Lucille May M. Almonte (born January 25, 2001) is a Filipino professional volleyball player. She was the team captain of the Adamson Lady Falcons of the University Athletic Association of the Philippines (UAAP) before turning pro under the Nxled Chameleons of the Premier Volleyball League (PVL).

==Early life==
Almonte attended high school at the Davao City National High School and Kings' Montessori School in Quezon City.
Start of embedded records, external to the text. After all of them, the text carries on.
(* ===== verification/Keyspace.v ===== *)
(** * Keyspace: reading what commands wrote

    Typed views of keys, the equations of the commands on keys of the expected
    type, the frame of a command (a command changes at most the key it names
    and never the clock), and the facts on sorted sets the scripts need. *)

From S2P Require Import Prelude Float Text Json Redis.

Open Scope Z_scope.

(** ** Typed views *)

Definition zset_at (k : string) (d : db) : zset :=
  match key_val k d with Some (VZset z) => z | _ => [] end.
Definition list_at (k : string) (d : db) : list string :=
  match key_val k d with Some (VList l) => l | _ => [] end.
Definition str_at (k : string) (d : db) : option string :=
  match key_val k d with Some (VStr s) => Some s | _ => None end.
Definition hash_at (k : string) (d : db) : gmap string string :=
  match key_val k d with Some (VHash h) => h | _ => ∅ end.
(** A counter that is absent counts zero. *)
Definition count_at (k : string) (d : db) : Z :=
  match str_at k d with Some s => default 0 (read_Z s) | None => 0 end.

Definition is_zset (k : string) (d : db) : Prop :=
  match key_val k d with None | Some (VZset _) => True | _ => False end.
Definition is_list (k : string) (d : db) : Prop :=
  match key_val k d with None | Some (VList _) => True | _ => False end.
Definition is_str (k : string) (d : db) : Prop :=
  match key_val k d with None | Some (VStr _) => True | _ => False end.
Definition is_hash (k : string) (d : db) : Prop :=
  match key_val k d with None | Some (VHash _) => True | _ => False end.
(** A counter holds the numeral of a number the scripts compute with
    exactly. *)
Definition is_count (k : string) (d : db) : Prop :=
  match key_val k d with
  | None => True
  | Some (VStr s) => exists n, s = print_Z n /\ 0 <= n < 2 ^ 52
  | _ => False
  end.

(** ** Writing and reading *)

Lemma key_entry_set_ne k k' e d : k <> k' -> key_entry k (set_entry k' e d) = key_entry k d.
Proof. intros Hne. unfold key_entry. cbn. by rewrite lookup_insert_ne by done. Qed.

Lemma key_entry_set_eq k e d :
  live (db_ms d) e = true -> key_entry k (set_entry k e d) = Some e.
Proof.
  intros Hl. unfold key_entry. cbn. rewrite lookup_insert_eq. change (db_ms (set_entry k e d)) with (db_ms d). by rewrite Hl.
Qed.

Lemma key_entry_del_ne k k' d : k <> k' -> key_entry k (del_key k' d) = key_entry k d.
Proof. intros Hne. unfold key_entry. cbn. by rewrite lookup_delete_ne by done. Qed.

Lemma key_entry_del_eq k d : key_entry k (del_key k d) = None.
Proof. unfold key_entry. cbn. by rewrite lookup_delete_eq. Qed.

Lemma key_entry_live k d e : key_entry k d = Some e -> live (db_ms d) e = true.
Proof. unfold key_entry. intros H. repeat case_match; by simplify_eq. Qed.

Lemma live_kept k v d : live (db_ms d) (Entry v (key_entry k d ≫= e_exp)) = true.
Proof.
  destruct (key_entry k d) as [e|] eqn:E; [|done]. apply key_entry_live in E.
  unfold live in *. cbn. by destruct (e_exp e).
Qed.

Lemma key_val_set_val k v d : key_val k (set_val k v d) = Some v.
Proof. unfold key_val, set_val. by rewrite key_entry_set_eq by apply live_kept. Qed.

Lemma key_val_set_val_ne k k' v d : k <> k' -> key_val k (set_val k' v d) = key_val k d.
Proof. intros Hne. unfold key_val, set_val. by rewrite key_entry_set_ne. Qed.

Lemma key_val_set_entry k e d :
  live (db_ms d) e = true -> key_val k (set_entry k e d) = Some (e_val e).
Proof. intros Hl. unfold key_val. by rewrite key_entry_set_eq. Qed.

Lemma key_val_set_entry_ne k k' e d : k <> k' -> key_val k (set_entry k' e d) = key_val k d.
Proof. intros Hne. unfold key_val. by rewrite key_entry_set_ne. Qed.

Lemma key_val_del k d : key_val k (del_key k d) = None.
Proof. unfold key_val. by rewrite key_entry_del_eq. Qed.

Lemma key_val_del_ne k k' d : k <> k' -> key_val k (del_key k' d) = key_val k d.
Proof. intros Hne. unfold key_val. by rewrite key_entry_del_ne. Qed.

Lemma key_val_set_zset k z d :
  key_val k (set_zset k z d) = match z with [] => None | _ => Some (VZset z) end.
Proof. destruct z; [apply key_val_del|apply key_val_set_val]. Qed.

Lemma key_val_set_zset_ne k k' z d : k <> k' -> key_val k (set_zset k' z d) = key_val k d.
Proof. intros Hne. destruct z; [by apply key_val_del_ne|by apply key_val_set_val_ne]. Qed.

Lemma key_val_set_list k l d :
  key_val k (set_list k l d) = match l with [] => None | _ => Some (VList l) end.
Proof. destruct l; [apply key_val_del|apply key_val_set_val]. Qed.

Lemma key_val_set_list_ne k k' l d : k <> k' -> key_val k (set_list k' l d) = key_val k d.
Proof. intros Hne. destruct l; [by apply key_val_del_ne|by apply key_val_set_val_ne]. Qed.

(** Keys of a keyspace after a write, in one rewriting base. *)
Create Rewrite HintDb kv.
#[export] Hint Rewrite key_val_set_val key_val_del key_val_set_zset key_val_set_list : kv.
#[export] Hint Rewrite key_val_set_val_ne key_val_del_ne key_val_set_zset_ne
  key_val_set_list_ne key_val_set_entry_ne using (done || congruence) : kv.

Lemma zset_at_set k z d : zset_at k (set_zset k z d) = z.
Proof. unfold zset_at. rewrite key_val_set_zset. by destruct z. Qed.

Lemma list_at_set k l d : list_at k (set_list k l d) = l.
Proof. unfold list_at. rewrite key_val_set_list. by destruct l. Qed.

Lemma is_zset_set k z d : is_zset k (set_zset k z d).
Proof. unfold is_zset. rewrite key_val_set_zset. by destruct z. Qed.

Lemma is_list_set k l d : is_list k (set_list k l d).
Proof. unfold is_list. rewrite key_val_set_list. by destruct l. Qed.

(** The views depend on the value of their key only. *)
Section SameKey.
Variables (k : string) (d d' : db).
Hypothesis E : key_val k d' = key_val k d.
Lemma zset_at_same : zset_at k d' = zset_at k d. Proof. unfold zset_at. by rewrite E. Qed.
Lemma list_at_same : list_at k d' = list_at k d. Proof. unfold list_at. by rewrite E. Qed.
Lemma str_at_same : str_at k d' = str_at k d. Proof. unfold str_at. by rewrite E. Qed.
Lemma count_at_same : count_at k d' = count_at k d.
Proof. unfold count_at. by rewrite str_at_same. Qed.
Lemma is_zset_same : is_zset k d -> is_zset k d'. Proof. unfold is_zset. by rewrite E. Qed.
Lemma is_list_same : is_list k d -> is_list k d'. Proof. unfold is_list. by rewrite E. Qed.
Lemma is_str_same : is_str k d -> is_str k d'. Proof. unfold is_str. by rewrite E. Qed.
Lemma is_count_same : is_count k d -> is_count k d'. Proof. unfold is_count. by rewrite E. Qed.
End SameKey.

(** ** Commands on keys of the expected type *)

Section Exec.
Context (cj : string -> option json).

Lemma as_zset_at k d : is_zset k d -> as_zset (key_val k d) = inr (zset_at k d).
Proof. unfold is_zset, zset_at. destruct (key_val k d) as [[]|]; done. Qed.
Lemma as_list_at k d : is_list k d -> as_list (key_val k d) = inr (list_at k d).
Proof. unfold is_list, list_at. destruct (key_val k d) as [[]|]; done. Qed.
Lemma as_str_at k d : is_str k d -> as_str (key_val k d) = inr (str_at k d).
Proof. unfold is_str, str_at. destruct (key_val k d) as [[]|]; done. Qed.
Lemma as_hash_at k d : is_hash k d -> as_hash (key_val k d) = inr (hash_at k d).
Proof. unfold is_hash, hash_at. destruct (key_val k d) as [[]|]; done. Qed.

Lemma is_count_str k d : is_count k d -> is_str k d.
Proof. unfold is_count, is_str. destruct (key_val k d) as [[]|]; done. Qed.

(** A counter reads as its number. *)
Lemma count_at_read k d :
  is_count k d ->
  0 <= count_at k d < 2 ^ 52 /\
  (str_at k d = None /\ count_at k d = 0 \/ exists s, str_at k d = Some s /\ read_Z s = Some (count_at k d)).
Proof.
  unfold is_count, count_at, str_at. destruct (key_val k d) as [[s| | |]|]; try done.
  - intros (n & -> & Hn). rewrite read_print_Z. cbn [default]. split; [done|]. right.
    exists (print_Z n). by rewrite read_print_Z.
  - intros _. split; [done|by left].
Qed.

Lemma exec_zcard k d :
  is_zset k d -> db_exec cj (ZCARD k) d = ok (Z.of_nat (length (zset_at k d))) d.
Proof. intros H. cbn [db_exec]. by rewrite as_zset_at. Qed.

Lemma exec_zadd k s m d :
  is_zset k d -> db_exec cj (ZADD k s m) d =
    ok (if bool_decide (is_Some (zscore m (zset_at k d))) then 0 else 1)
       (set_zset k (zadd (Qred s) m (zset_at k d)) d).
Proof. intros H. cbn [db_exec]. by rewrite as_zset_at. Qed.

Lemma exec_zrem k m d :
  is_zset k d -> db_exec cj (ZREM k m) d =
    ok (if bool_decide (is_Some (zscore m (zset_at k d))) then 1 else 0)
       (set_zset k (zrem m (zset_at k d)) d).
Proof. intros H. cbn [db_exec]. by rewrite as_zset_at. Qed.

Lemma exec_zscore k m d :
  is_zset k d -> db_exec cj (ZSCORE k m) d = ok (zscore m (zset_at k d)) d.
Proof. intros H. cbn [db_exec]. by rewrite as_zset_at. Qed.

Lemma exec_zrange0 k d :
  is_zset k d -> db_exec cj (ZRANGE0 k) d = ok (snd <$> take 1 (zset_at k d)) d.
Proof. intros H. cbn [db_exec]. by rewrite as_zset_at. Qed.

Lemma exec_zremrange k mx d :
  is_zset k d -> exists n,
  db_exec cj (ZREMRANGEBYSCORE k mx) d = ok n (set_zset k (zabove mx (zset_at k d)) d).
Proof. intros H. eexists. cbn [db_exec]. by rewrite as_zset_at. Qed.

Lemma exec_rpush k v d :
  is_list k d -> exists n, db_exec cj (RPUSH k v) d = ok n (set_list k (list_at k d ++ [v]) d).
Proof. intros H. eexists. cbn [db_exec]. by rewrite as_list_at. Qed.

Lemma exec_get k d : is_str k d -> db_exec cj (GET k) d = ok (str_at k d) d.
Proof. intros H. cbn [db_exec]. by rewrite as_str_at. Qed.

Lemma exec_incr k d :
  is_count k d -> db_exec cj (INCR k) d =
    ok (count_at k d + 1) (set_val k (VStr (print_Z (count_at k d + 1))) d).
Proof.
  intros H. destruct (count_at_read k d H) as [Hb Hr]. cbn [db_exec].
  rewrite as_str_at by by apply is_count_str. cbn [typed].
  destruct Hr as [[-> ->]|(s & -> & ->)]; [done|].
  unfold incr_reply. rewrite (proj2 (Z.ltb_lt _ _)); [done|].
  unfold max_int64. lia.
Qed.

Lemma exec_pexpire k q (ms : Z) d e :
  (q == ms)%Q -> 0 < ms < 10 ^ 17 -> key_entry k d = Some e ->
  db_exec cj (PEXPIRE k q) d = ok true (set_entry k (Entry (e_val e) (Some (db_ms d + ms))) d).
Proof.
  intros Eq Hms He. cbn [db_exec]. rewrite (arg_int_comp q ms), He by (done || lia).
  by rewrite (proj2 (Z.leb_gt _ _)) by lia.
Qed.

Lemma exec_set_px k v q (ms : Z) d :
  (q == ms)%Q -> 0 < ms < 10 ^ 17 ->
  db_exec cj (SET k v (Px q) false) d
  = ok true (set_entry k (Entry (VStr v) (Some (db_ms d + ms))) d).
Proof.
  intros Eq Hms. cbn [db_exec andb]. unfold ttl_ms. rewrite (arg_int_comp q ms) by (done || lia).
  by rewrite (proj2 (Z.leb_gt _ _)) by lia.
Qed.

(** ** Frame *)

(** The key a command may change. *)
Definition cmd_key {B} (c : rcmd B) : option string :=
  match c with
  | SET k _ _ _ | INCR k | PEXPIRE k _ | DEL k | ZADD k _ _ | ZREM k _
  | ZREMRANGEBYSCORE k _ | RPUSH k _ | LPOP k | HSET k _ _ | HINCRBY k _ => Some k
  | TIME | GET _ | ZCARD _ | ZSCORE _ _ | ZRANGE0 _ | PUBLISH _ _ | HGET _ _ | CJSON_DECODE _ => None
  end.

Lemma key_entry_set_zset_ne k k' z d : k <> k' -> key_entry k (set_zset k' z d) = key_entry k d.
Proof. intros Hne. destruct z; [by apply key_entry_del_ne|by apply key_entry_set_ne]. Qed.

Lemma key_entry_set_list_ne k k' l d : k <> k' -> key_entry k (set_list k' l d) = key_entry k d.
Proof. intros Hne. destruct l; [by apply key_entry_del_ne|by apply key_entry_set_ne]. Qed.

Lemma db_us_set_zset k z d : db_us (set_zset k z d) = db_us d.
Proof. by destruct z. Qed.
Lemma db_us_set_list k l d : db_us (set_list k l d) = db_us d.
Proof. by destruct l. Qed.

Lemma exec_clock {B} (c : rcmd B) d : db_us (snd (db_exec cj c d)) = db_us d.
Proof.
  destruct c; cbn [db_exec]; unfold typed, incr_reply, ok, err; repeat case_match; cbn [snd];
    try done; auto using db_us_set_zset, db_us_set_list.
Qed.

Lemma exec_frame {B} (c : rcmd B) d k :
  cmd_key c <> Some k -> key_entry k (snd (db_exec cj c d)) = key_entry k d.
Proof.
  intros Hk. assert (Hne : forall k', Some k' <> Some k -> k <> k') by congruence.
  destruct c; cbn [cmd_key] in Hk; cbn [db_exec]; unfold typed, incr_reply, ok, err, set_val;
    repeat case_match; cbn [snd]; try done;
    rewrite ?key_entry_set_zset_ne, ?key_entry_set_list_ne, ?key_entry_set_ne, ?key_entry_del_ne
      by eauto; done.
Qed.
End Exec.

(** Every key a program may change satisfies [P]. *)
Fixpoint writes_in (P : string -> Prop) {A} (p : prog A) : Prop :=
  match p with
  | Ret _ | Fail _ => True
  | Call c k => (forall key, cmd_key c = Some key -> P key) /\ forall b, writes_in P (k b)
  end.

Lemma drun_frame cj (P : string -> Prop) {A} (p : prog A) d k :
  writes_in P p -> ~ P k -> key_entry k (snd (drun cj p d)) = key_entry k d.
Proof.
  unfold drun. revert d. induction p as [a|e|B c q IH]; intros d Hw Hk; [done|done|].
  destruct Hw as [Hc Hq]. cbn [run].
  change (@rexec db (db_server cj) B c d) with (db_exec cj c d).
  pose proof (exec_frame cj c d k) as Hf.
  destruct (db_exec cj c d) as [[e|b] d'] eqn:E; cbn [snd] in *.
  - apply Hf. intros Heq. by apply Hk, Hc.
  - rewrite IH by done. apply Hf. intros Heq. by apply Hk, Hc.
Qed.

Lemma drun_clock cj {A} (p : prog A) d : db_us (snd (drun cj p d)) = db_us d.
Proof.
  unfold drun. revert d. induction p as [a|e|B c q IH]; intros d; [done|done|]. cbn [run].
  change (@rexec db (db_server cj) B c d) with (db_exec cj c d).
  pose proof (exec_clock cj c d) as Hc.
  destruct (db_exec cj c d) as [[e|b] d'] eqn:E; cbn [snd] in *; [done|]. by rewrite IH.
Qed.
She graduated from Adamson University with a fitness and sports management degree magna cum laude in 2024.

==Career==
===College===
Almonte played five years of college volleyball for the Lady Falcons in the UAAP. In 2023, she was part of the team which won 2nd runner-up in Season 85 of the UAAP women's volleyball, ending a nine-year Final Four drought of Adamson.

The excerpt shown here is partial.